While the Senate was considering the Keystone XL pipeline, another pipeline burst in Montana, spilling more than 50,400 gallons of oil into the Yellowstone River on January 17. As Ron noted on the Senate floor, thousands of residents of nearby Glendive, Montana had their water cut off after officials found oil and elevated levels of cancer-causing benzene in their drinking water.

Ron knows well the carcinogenic dangers of benzene,  having fought hard to get benzene out of Oregonians’ gasoline and drinking water and he promised to fight a Keystone XL pipeline that puts other communities’ water at risk.

The cleanup from the Montana oil spill is being aided by money from the Oil Spill Liability Trust Fund, which serves as an immediate source of funding for oil spills.
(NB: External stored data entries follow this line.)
Lemma touches_ended_marked a a' : touches a a' -> ended_marked a -> ended_marked a'.
Proof.
  intros H Ha. destruct H; try (intros r' Hr'; by apply (Ha r')); try done.
  - intros r' Hr'. destruct (Ha r' Hr') as (? & ? & ?). by repeat split.
  - intros r' Hr'. destruct (Ha r' Hr') as (? & ? & ?). by repeat split.
Qed.

Lemma rtc_touches_ended_marked a a' : rtc touches a a' -> ended_marked a -> ended_marked a'.
Proof. induction 1 as [a|a b c Hab _ IH]; [done|]. intros Ha. by apply IH, (touches_ended_marked a). Qed.

Lemma ended_marked_init cls context actor_id :
  ended_marked (Actor_init cls context actor_id).
Proof. intros r Hr. by vm_compute in Hr. Qed.

(** X13: No event of an actor is ever cleared: under every schedule of
    runtime operations the actor object is still there, and each of
    its initialize, shutdown, stop, ready and done events that was set
    is still set. *)
Theorem events_stay_set w schedule i a :
  actors w !! i = Some a ->
  exists a', actors (run w schedule) !! i = Some a' /\ events_kept a a'.
Proof.
  intros Ha. destruct (run_advances schedule w) as [Hlen Hadv].
  destruct (actors (run w schedule) !! i) as [a'|] eqn:Ha'.
  2: { apply lookup_lt_Some in Ha. apply lookup_ge_None in Ha'. lia. }
  specialize (Hadv i a' Ha'). rewrite Ha in Hadv.
  exists a'. split; [done|]. by apply rtc_touches_events_kept.
Qed.

Lemma events_stay_set_witness :
  let w := run (boot 100)
             [EvCreateActor (core_at 0) root_context "dummy" DummyActor ∅; EvRun 0 false] in
  let schedule :=
    [EvTell (mkProxy 0 "/dummy" ∅) root_context ShutdownMessage None; EvStop 0;
     EvRun 0 false; EvRun 0 false] in
  exists a a',
    actors w !! 0 = Some a /\ is_set (_initialize_event a) = true
    /\ actors (run w schedule) !! 0 = Some a' /\ events_kept a a'.
Proof.
  cbn zeta.
  set (w := run (boot 100)
              [EvCreateActor (core_at 0) root_context "dummy" DummyActor ∅; EvRun 0 false]).
  assert (exists a, actors w !! 0 = Some a /\ is_set (_initialize_event a) = true)
    as (a & Ha & Hi).
  { eexists. split; [vm_compute; reflexivity|]. vm_compute. reflexivity. }
  destruct (events_stay_set w
              [EvTell (mkProxy 0 "/dummy" ∅) root_context ShutdownMessage None; EvStop 0;
               EvRun 0 false; EvRun 0 false] 0 a Ha) as (a' & Ha' & Hk).
  exists a, a'. split; [exact Ha|]. split; [exact Hi|]. split; [exact Ha'|exact Hk].
Defined.

(** X14: Wherever the worker of an actor has ended, the actor reports
    [is_shutdown] and the stop and ready events of its service are
    set: this holds of every actor after every schedule, when it holds
    before. *)
Theorem ended_task_is_marked w schedule :
  Forall ended_marked (actors w) ->
  Forall ended_marked (actors (run w schedule)).
Proof.
  intros Hw. apply Forall_lookup_2. intros i a' Ha'.
  destruct (run_advances schedule w) as [_ Hadv]. specialize (Hadv i a' Ha').
  destruct (actors w !! i) as [a|] eqn:Ha.
  - apply (rtc_touches_ended_marked a); [done|]. by apply (Forall_lookup_1 _ _ _ _ Hw Ha).
  - destruct Hadv as (cls & context & actor_id & Hadv).
    apply (rtc_touches_ended_marked _ _ Hadv), ended_marked_init.
Qed.

Lemma ended_task_is_marked_witness :
  let schedule :=
    [EvCreateActor (core_at 0) root_context "dummy" DummyActor ∅; EvRun 0 false;
     EvStop 0; EvRun 0 false] in
  Forall ended_marked (actors (boot 100))
  /\ Forall ended_marked (actors (run (boot 100) schedule)).
Proof.
  cbn zeta.
  assert (Forall ended_marked (actors (boot 100))) as H0 by constructor.
  split; [exact H0|]. exact (ended_task_is_marked (boot 100) _ H0).
Defined.

End LifecycleFacts.

(** ** Actor ids are canonical *)

Module IdLaws.
Import Py PyStr Pathlib Context Runtime Spec Terms PathFacts.

Lemma split_pieces s : Forall (fun x => contains_sep x = false) (split s).
Proof.
  induction s as [|c s IH]; simpl; [by repeat constructor|].
  destruct (Ascii.eqb c sep) eqn:Hc; [by constructor|].
  destruct (split s) as [|x xs]; [constructor; [simpl; by rewrite Hc|constructor]|].
  inversion IH as [|? ? Hx Hxs]; subst. constructor; [|done]. simpl. by rewrite Hc.
Qed.

Lemma part_names_segments rel : Forall (fun x => is_segment x = true) (part_names rel).
Proof.
  unfold part_names. destruct (contains_sep rel) eqn:Hs.
  - apply Forall_forall. intros x [Hk Hx]%list_elem_of_filter.
    apply list_elem_of_In, in_rev, list_elem_of_In in Hx.
    pose proof (proj1 (Forall_forall _ _) (split_pieces rel) x Hx) as Hn. simpl in Hn.
    unfold is_segment. rewrite Hn. by destruct (keep_name x).
  - destruct (keep_name rel) eqn:Hk; [|constructor].
    repeat constructor. unfold is_segment. by rewrite Hk, Hs.
Qed.

Lemma splitroot_root part :
  (splitroot part).1 = "" \/ (splitroot part).1 = "/" \/ (splitroot part).1 = "//".
Proof.
  unfold splitroot. destruct part as [|c s]; [by left|].
  destruct (Ascii.eqb c sep); [|by left].
  destruct (Nat.eqb _ 2); auto.
Qed.

Lemma splitroot_absolute part :
  startswith_sep part = true -> PyStr.truthy (splitroot part).1 = true.
Proof.
  unfold splitroot, startswith_sep. destruct part as [|c s]; [done|]. intros ->.
  by destruct (Nat.eqb _ 2).
Qed.

Lemma splitroot_relative part :
  startswith_sep part = false -> splitroot part = ("", part).
Proof.
  unfold splitroot, startswith_sep. destruct part as [|c s]; [done|]. by intros ->.
Qed.

(** What [parse_parts] makes of a single argument. *)
Lemma parse_parts_single x :
  parse_parts [x]
  = ((splitroot x).1,
     (if PyStr.truthy (splitroot x).1 then [(splitroot x).1] else [])
       ++ rev (part_names (splitroot x).2)).
Proof.
  unfold parse_parts. simpl rev at 1. destruct x as [|c s]; [done|].
  unfold parse_loop. rewrite truthy_cons. simpl negb. cbv iota.
  destruct (splitroot (String c s)) as [root rel]. simpl fst. simpl snd.
  destruct (PyStr.truthy root) eqn:Hr.
  - rewrite Hr. by rewrite rev_unit.
  - destruct root; [|done]. simpl. by rewrite app_nil_r.
Qed.

(** An absolute path as [str] prints it, parsed again. *)
Lemma parse_parts_printed root segs :
  root = "/" \/ root = "//" ->
  Forall (fun x => is_segment x = true) segs ->
  parse_parts [root +:+ join segs] = (root, root :: segs).
Proof.
  intros Hroot Hsegs. rewrite parse_parts_single.
  assert (splitroot (root +:+ join segs) = (root, join segs)) as ->.
  { destruct segs as [|x rest].
    - destruct Hroot as [-> | ->]; reflexivity.
    - destruct (join_head (x :: rest)) as (c & s & Hj & Hc); [done..|].
      rewrite Hj. destruct Hroot as [-> | ->]; unfold splitroot; simpl; rewrite Hc; simpl.
      + by replace (S (String.length s) - String.length s) with 1 by lia.
      + by replace (S (S (String.length s)) - String.length s) with 2 by lia. }
  simpl fst. simpl snd.
  assert (PyStr.truthy root = true) as -> by (by destruct Hroot as [-> | ->]).
  destruct segs as [|x rest]; [done|].
  rewrite part_names_join by done. by rewrite rev_involutive.
Qed.

Lemma truthy_root root : root = "/" \/ root = "//" -> PyStr.truthy root = true.
Proof. by intros [-> | ->]. Qed.

Lemma splitroot_absolute_root part :
  startswith_sep part = true -> (splitroot part).1 = "/" \/ (splitroot part).1 = "//".
Proof.
  intros H. pose proof (splitroot_absolute part H) as Ht.
  destruct (splitroot_root part) as [Hr|Hr]; [|done]. by rewrite Hr in Ht.
Qed.

Lemma str_printed root segs :
  root = "/" \/ root = "//" -> str (mkPath root (root :: segs)) = root +:+ join segs.
Proof.
  intros Hroot. unfold str, _format_parsed_parts. simpl.
  rewrite (truthy_root root Hroot). by destruct Hroot as [-> | ->].
Qed.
But by allowing tar sands oil producers to avoid paying this tax, the current loophole puts Canadian tar sands producers ahead of the health and safety of local communities.

Ron offered an amendment to close that loophole, which secured 50 votes from both parties on Jan. 22. However, it was not enough to clear a 60-vote Senate procedural hurdle, so the loophole remains open.

Ron vowed on the Senate floor to continue fighting until the egregious discrepancy is fixed.

“I won’t let this issue go until the loophole is closed for good and tar sands producers are paying their fair share,” he said.

Ron also offered an amendment demanding the Senate acknowledge that the public should get full value for the natural resources U.S. citizens collectively own. Currently, natural gas on federal lands is being wasted through flaring, venting or leaks from domestic oil production. The Department of the Interior is not doing all it can to ensure the U.S. taxpayer gets what they are owed, which could otherwise be used as valuable U.S.-produced energy.

A recent Government Accountability Office report estimated about $23 million a year is lost in the domestic production of oil and gas on federal lands through leaked or flared natural gas. Unfortunately, Senate Republican leaders did not allow a vote on his amendment.

Ron cosponsored another bipartisan amendment offered by Senators Richard Burr, R-N.C., and Michael Bennet, D- Colo., which would have permanently authorized the Land and Water Conservation Fund (LWCF). The amendment fell one vote short of passing by a vote of 59 to 39 on Jan. 29. The LWCF program helps ensure access to outdoor recreation areas by providing funding to protect public lands and matching state grants. Wyden and Burr led 39 of their colleagues in urging Senate leadership to find a permanent funding solution in November.